The task: Return every line from the one with "rewrite Hq in Hinv. apply Hinv." through the one with "reduce_types heap to_str", inclusive, exactly as it appears below.

Material to process:
Lemma new_GraphQLTypeMap_conforms types self object interface :
  new_GraphQLTypeMap heap to_str types = Ok self →
  object ∈ OrderedDict.values (items self) →
  interface ∈ object_interfaces heap object →
  conforms heap to_str object interface.
Proof.
  intros Hnew Ho Hi. pose proof (new_GraphQLTypeMap_Ok _ _ Hnew) as [[Hred _] _].
  unfold new_GraphQLTypeMap in Hnew. rewrite init_declared in Hnew.
  destruct (reduce_types _ _ _) as [m| |] eqn:Hm; simpl in Hnew; try done.
  pose proof (reduce_types_outcome heap to_str (S (card addr)) types) as Hout.
  rewrite Hm in Hout. simpl in Hout. apply reduced_nil in Hout as [Hwk Hreach].
  assert (items self = m) as Hitems.
  { assert (returns
              (schema_inv heap to_str m (declared_implementations heap (OrderedDict.values m)))
              (enforce_declared heap to_str
                 (Build_GraphQLTypeMap m ∅
                    (declared_implementations heap (OrderedDict.values m)))))
      as Hinv.
    { apply enforce_declared_inv; [done| |].
      - intros a c. rewrite !Hreach. intros. by eapply reachable_step.
      - split_and!; [done|done|].
        intros n s Hs. simpl in Hs. by rewrite lookup_empty in Hs. }
    rewrite Hnew in Hinv. apply Hinv. }
  eapply enforce_declared_Ok; [done| |done]. simpl. by rewrite <- Hitems.
Qed.

Lemma queried_built allowed self :
  queried heap to_str allowed self → ∃ types, built_from heap types self.
Proof.
  induction 1 as [types self Hnew|self a c answer self' _ [types [Hred Himpl]] _ Hq].
  - exists types. by apply new_GraphQLTypeMap_Ok in Hnew as [? _].
  - exists types. apply is_possible_type_Ok in Hq as (l & _ & _ & Hitems & Himpl' & _).
    split; [by rewrite Hitems|]. by rewrite Himpl', Hitems.
Qed.

Lemma constructed_own_consistent self :
  constructed_own heap to_str self → cache_consistent heap to_str self.
Proof.
  induction 1 as [types self Hnew|self a c answer self' Hown IH Ha Hq].
  - by apply new_GraphQLTypeMap_Ok in Hnew as [_ ?].
  - apply queried_built in Hown as [types [Hred Himpl]].
    assert (returns
              (λ p, schema_inv heap to_str (items self) (_implementations self) p.2)
              (is_possible_type heap to_str self a c)) as Hinv
      by by apply is_possible_type_inv.
    rewrite Hq in Hinv. apply Hinv.
Qed.
End ConstructedProofs.

(** ** What a constructed type map is made of *)

Section ConstructionParts.
Context {addr : Type} `{Finite addr}.
Variable heap : addr → NamedType addr.
Variable to_str : GraphQLType addr → string.
Implicit Types (self schema : GraphQLTypeMap addr) (a b c : addr)
  (types : list (option (GraphQLType addr))) (t : GraphQLType addr).

Lemma init_parts fuel types self :
  card addr < fuel →
  __init__ heap to_str fuel types = Ok self →
  reduce_types heap to_str fuel types = Ok (items self)
  ∧ enforce_declared heap to_str (before_checks heap (items self)) = Ok self
  ∧ _implementations self
    = declared_implementations heap (OrderedDict.values (items self))
  ∧ well_keyed heap (items self)
  ∧ (∀ a, registered heap (items self) a ↔ reachable heap types a).
Proof.
  intros Hfuel Hnew.
  pose proof (init_returns heap to_str fuel types Hfuel) as Hret.
  rewrite Hnew in Hret. destruct Hret as [[Hred Himpl] _].
  apply reduced_nil in Hred as [Hwk Hreach].
  rewrite init_declared in Hnew.
  apply bind_Ok in Hnew as (m & Hm & Hnew).
  pose proof (reduce_types_outcome heap to_str fuel types) as Hout.
  rewrite Hm in Hout. simpl in Hout.
  pose proof Hout as [Hwkm _]%reduced_nil.
  assert (items self = m) as Hitems.
  { assert (returns
              (schema_inv heap to_str m (declared_implementations heap (OrderedDict.values m)))
              (enforce_declared heap to_str (before_checks heap m)))
      as Hinv.
    { apply enforce_declared_inv; [done| |].
      - intros a c. by apply (reduced_nil_closed heap (root_types types)).
      - split_and!; [done|done|].
        intros n s Hs. simpl in Hs. by rewrite lookup_empty in Hs. }
    unfold before_checks in Hinv. rewrite Hnew in Hinv. apply Hinv. }
  subst m. by split_and!.
Qed.
(** The pending count can pass the number of slots, by one and no more:
    an edge is admitted while the count is at most [ARRAYSIZE]. *)
Lemma Rpm_step_count (s : Rpm.t) (e : meter_event) :
  Rpm_wf s ->
  (spark_write_index s = -1 -> spark_count s = 0) ->
  spark_count s <= ARRAYSIZE + 1 ->
  spark_count (Rpm_step s e) <= ARRAYSIZE + 1.
Proof.
  intros Hwf Hnew Hc. destruct e as [now|]; cbn [Rpm_step].
  - destruct (Z.eq_dec (spark_write_index s) (-1)) as [He|Hne].
    { rewrite cb_spark_first by assumption. cbn. rewrite (Hnew He).
      unfold ARRAYSIZE. lia. }
    destruct (cb_spark_last s Hwf Hne) as (last & _ & Hlast).
    destruct (Z_gt_le_dec (ticks_diff now last) 4) as [Hd|Hd].
    + destruct (Z_le_gt_dec (spark_count s) ARRAYSIZE) as [Hn|Hn].
      * rewrite (cb_spark_store now last) by assumption. cbn. lia.
      * rewrite (cb_spark_overflow now last) by (assumption || lia).
        cbn. lia.
    + rewrite (cb_spark_bounce now last) by assumption. cbn. lia.
  - destruct (avg_outcome s Hwf) as (s' & r & -> & _ & _ & _ & H0).
    cbn. rewrite H0. unfold ARRAYSIZE. lia.
Qed.

Lemma Rpm_run_count (evs : list meter_event) :
  (spark_write_index (Rpm_run evs) = -1 -> spark_count (Rpm_run evs) = 0) /\
  0 <= spark_count (Rpm_run evs) <= ARRAYSIZE + 1.
Proof.
  induction evs as [|e evs [IHnew IHc]] using rev_ind.
  - cbn. unfold ARRAYSIZE. lia.
  - destruct (Rpm_run_wf evs) as [Hwf _].
    destruct (Rpm_run_wf (evs ++ [e])) as [[_ _ _ Hc] _].
    rewrite Rpm_run_snoc in *.
    destruct (Rpm_step_wf (Rpm_run evs) e Hwf) as [_ Hstep].
    split; [|split; [exact Hc|apply Rpm_step_count; tauto]].
    destruct e as [now|]; [lia|]. intros _. cbn [Rpm_step].
    destruct (avg_outcome (Rpm_run evs) Hwf) as (s' & r & -> & _ & _ & _ & H0).
    exact H0.
Qed.

End RpmFacts.

(** ** Speed *)

Section SpeedFacts.
Import Speed.
Context {fmt : Format}.

(** The distance per tick the object was constructed with. *)
Variable d : Z.

Lemma Speed_wf_fresh : Speed_wf (Speed.fresh d).
Proof. split; cbn; try lia; reflexivity. Qed.

(** The four ways through [cb_hall]. *)

Lemma cb_hall_first (now : Z) (s : Speed.t) :
  Speed_wf s -> hall_write_index s = -1 ->
  cb_hall now s =
    (set_hall_count (hall_count s + 1)
       (set_halls (<[0%nat := now]> (halls s))
          (set_hall_write_index 0 (set_hall_total (hall_total s + 1) (set_this_hall_ms now s)))), Ok tt).
Proof.
  intros [Hlen _ _ _] Hw. unfold cb_hall. run_monad.
  rewrite Hw. cbn. rewrite array_set_in_range by lia. reflexivity.
Qed.

Lemma cb_hall_last (s : Speed.t) :
  Speed_wf s -> hall_write_index s <> -1 ->
  exists last,
    halls s !! Z.to_nat (hall_write_index s) = Some last /\
    array_get (halls s) (hall_write_index s) = Ok last.
Proof.
  intros [Hlen Hw _ _] Hne. apply array_get_in_range. lia.
Qed.

Lemma cb_hall_store (now last : Z) (s : Speed.t) :
  Speed_wf s -> hall_write_index s <> -1 ->
  array_get (halls s) (hall_write_index s) = Ok last ->
  ticks_diff now last > 36 -> hall_count s <= ARRAYSIZE ->
  let w := (hall_write_index s + 1) mod ARRAYSIZE in
  cb_hall now s =
    (set_hall_count (hall_count s + 1)
       (set_halls (<[Z.to_nat w := now]> (halls s))
          (set_hall_write_index w (set_hall_total (hall_total s + 1) (set_this_hall_ms now s)))), Ok tt).
Proof.
  intros [Hlen Hw _ _] Hne Hlast Hd Hc w. unfold cb_hall. run_monad.
  apply Z.eqb_neq in Hne. rewrite Hne, Hlast.
  apply Z.gtb_gt in Hd. rewrite Hd.
  apply Z.leb_le in Hc. rewrite Hc. cbn.
  rewrite array_set_in_range; [reflexivity|].
  rewrite Hlen. pose proof (Z.mod_pos_bound (hall_write_index s + 1) 10).
  unfold ARRAYSIZE. lia.
Qed.

Lemma cb_hall_overflow (now last : Z) (s : Speed.t) :
  hall_write_index s <> -1 ->
  array_get (halls s) (hall_write_index s) = Ok last ->
  ticks_diff now last > 36 -> ARRAYSIZE < hall_count s ->
  cb_hall now s =
    (set_hall_overflow (hall_overflow s + 1) (set_hall_total (hall_total s + 1) (set_this_hall_ms now s)),
     Ok tt).
Proof.
  intros Hne Hlast Hd Hc. unfold cb_hall. run_monad.
  apply Z.eqb_neq in Hne. rewrite Hne, Hlast.
  apply Z.gtb_gt in Hd. rewrite Hd.
  apply Z.leb_gt in Hc. rewrite Hc. reflexivity.
Qed.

Output of the exercise:
    rewrite Hq in Hinv. apply Hinv.
Qed.
End ConstructedProofs.

(** ** What a constructed type map is made of *)

Section ConstructionParts.
Context {addr : Type} `{Finite addr}.
Variable heap : addr → NamedType addr.
Variable to_str : GraphQLType addr → string.
Implicit Types (self schema : GraphQLTypeMap addr) (a b c : addr)
  (types : list (option (GraphQLType addr))) (t : GraphQLType addr).

Lemma init_parts fuel types self :
  card addr < fuel →
  __init__ heap to_str fuel types = Ok self →
  reduce_types heap to_str fuel types = Ok (items self)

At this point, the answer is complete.